Recently I came across an intriguing quote from the 18th century author, Henri David Thoreau, which touched on a theme prominent in the scriptures. “Could a greater miracle take place than for us, for an instant, to look through each other’s eyes.” Thoreau was getting at the difference between seeing and understanding, between looking at the face of another and understanding something of the thoughts and feelings going on behind that face.
The metaphor can be switched from eyes to ears; that is, hearing through another’s ears. Here we come up against another difference, that between hearing and listening. Hearing simply registers the sounds coming from another’s mouth; listening tries to take in that person’s understanding of those words.
An example of these contrasts appears in the Book of Genesis where we read of Abraham’s gracious treatment of the stranger coming in off the desert. In the hospitable moves he makes — feeding, sheltering, making a fuss — Abraham is putting himself in the traveller’s place, responding to the world as it’s seen through this visitor’s eyes.
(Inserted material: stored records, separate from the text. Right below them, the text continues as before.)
(** What [urlparse] reads in the URL that [mask_query_string] wrote. *)
Lemma masked_url_parsed (url : string) (keys : list string)
    (p : ParseResult) :
  str_forallb is_ascii url = true ->
  urlparse hc url = Ok p -> netloc p <> "" ->
  urlencode (mask_params keys (parse_qs (query p)))
  = Ok (urlencode_text (mask_params keys (parse_qs (query p)))) /\
  parsed_dict (mask_params keys (parse_qs (query p))) /\
  urlparse hc (urlunparse (scheme p) (netloc p) (path p) (params p)
                 (urlencode_text (mask_params keys (parse_qs (query p))))
                 (fragment p))
  = Ok {| scheme := scheme p; netloc := netloc p; path := path p;
          params := params p;
          query := urlencode_text (mask_params keys (parse_qs (query p)));
          fragment := fragment p |}.
Proof.
  intros Hascii Hp Hnl. unfold urlparse in Hp.
  destruct (urlsplit hc url) as [[[[[sch nl] p0] q] f]|] eqn:Es;
    [|discriminate].
  cbn [bind] in Hp.
  destruct (split_params sch p0) as [pa pr] eqn:Ep.
  injection Hp as <-. cbn [scheme netloc path params query fragment] in *.
  destruct (urlsplit_inv hc url sch nl p0 q f Es Hnl)
    as (Hwf & Hnlc & Hbr & Hrej & Hroot & Hpq & Hpf & Hall).
  destruct (Hall is_url_safe lower_safe (str_forallb_filter_self _ _))
    as (Ss & Sn & Sp & _ & Sf).
  assert (Hu0 : str_forallb is_ascii (preprocessed url) = true)
    by now apply str_forallb_filter, str_forallb_lstrip.
  destruct (Hall is_ascii lower_ascii Hu0) as (_ & _ & _ & Aq & _).
  assert (Hd : parsed_dict (mask_params keys (parse_qs q)))
    by now apply parsed_dict_mask_params, parsed_dict_parse_qs.
  split; [now rewrite urlencode_eq, (parsed_dict_no_surrogate _ Hd)|].
  split; [assumption|].
  assert (HP : join_params pa pr = rejoin_params sch p0)
    by (unfold rejoin_params; now rewrite Ep).
  set (q1 := urlencode_text (mask_params keys (parse_qs q))).
  unfold urlunparse. rewrite HP.
  set (P := rejoin_params sch p0).
  assert (Hsplit : urlsplit hc (urlunsplit sch nl P q1 f)
                   = Ok (sch, nl, P, q1, f)).
  { apply urlsplit_assembled; try assumption.
    - now apply rejoin_params_rooted.
    - now apply rejoin_params_contains.
    - now apply rejoin_params_contains.
    - eapply str_forallb_contains; [apply urlencode_chars | reflexivity].
    - now apply rejoin_params_forallb.
    - eapply str_forallb_impl; [apply is_query_char_safe|].
      apply urlencode_chars. }
  unfold urlparse. rewrite Hsplit. cbn [bind]. subst P.
  now rewrite split_params_rejoin, Ep.
Qed.

(** [mask_query_string] changes the query only.  For an ASCII URL in which
    [urlparse] reads a network location, [mask_query_string] returns a URL,
    and [urlparse] reads in it the scheme, network location, path,
    parameters and fragment it read in the argument, and the query that
    [urlencode] returned for the masked parameters. *)
Theorem masked_url_components_kept (url : string) (keys : list string)
    (p : ParseResult) :
  str_forallb is_ascii url = true ->
  urlparse hc url = Ok p -> netloc p <> "" ->
  exists u1,
    mask_query_string hc (VStr url) keys = Ok (VStr u1) /\
    urlparse hc u1
    = Ok {| scheme := scheme p; netloc := netloc p; path := path p;
            params := params p;
            query := urlencode_text (mask_params keys (parse_qs (query p)));
            fragment := fragment p |} /\
    urlencode (mask_params keys (parse_qs (query p)))
    = Ok (urlencode_text (mask_params keys (parse_qs (query p)))).
Proof.
  intros Ha Hp Hn.
  destruct (masked_url_parsed url keys p Ha Hp Hn) as (He & _ & H).
  eexists. split; [|split; [exact H | exact He]].
  cbn [mask_query_string]. unfold mask_url. rewrite Hp. cbn [bind].
  now rewrite He.
Qed.

Lemma mask_params_redacted (ks : list string) (d : qdict) (k : string)
    (vs : list string) :
  In k ks -> qd_get k (mask_params ks d) = Some vs ->
  Forall (eq STR_REDACTED) vs.
Proof.
  intros Hk H. destruct (qd_get k d) as [vs0|] eqn:E.
  - rewrite (mask_params_get ks d k vs0 Hk E) in H. injection H as <-.
    induction (length vs0); constructor; auto.
  - apply qd_get_In in E. rewrite <- (mask_params_keys ks) in E.
    apply qd_get_In in E. congruence.
Qed.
The Patriarch is listening and not just hearing, understanding and not just seeing.
The story of Martha and Mary in Luke’s gospel is another instance of this difference. Jesus praises how attentively Mary listens to Him as opposed to the busy Martha’s simply hearing. Mary is tuning into Jesus inner life, trying to listen to what Jesus is listening to. Moving more to the inside of Jesus’ thoughts and feelings, she has immersed herself in Jesus’ very presence.
At least two lessons emerge here, the first how attentive we are to those around us. In his sensitivity, Abraham reads the needs of his guest. He worked at seeing the world through the stranger’s eyes. Mary too paid deeper attention as she listened more than just heard. Both she and Abraham are taking in more than the exteriors of these people they encounter. Through their engaged listening, they enter more fully into the inner world of this visiting stranger and this proclaiming Jesus.
The second takeaway involves prayer. When coming before the Lord Jesus, how much “listening” am I doing? Can I be a bit more receptive to His ever present Spirit moving within me? Can I immerse myself deeper in Jesus’ person so as to hear something of what He’s hearing. In a conference on humility, Vincent echoes just this, “So then, speak to us, Lord, speak to us Yourself; we’re here as so many servants who are listening.” (Vol: 12, p. 166, April 18, 1659).
Can we imagine ourselves taking in the world through The Lord’s eyes so as to hear and see more of what He does — the glory of His Father as it shines through all creation.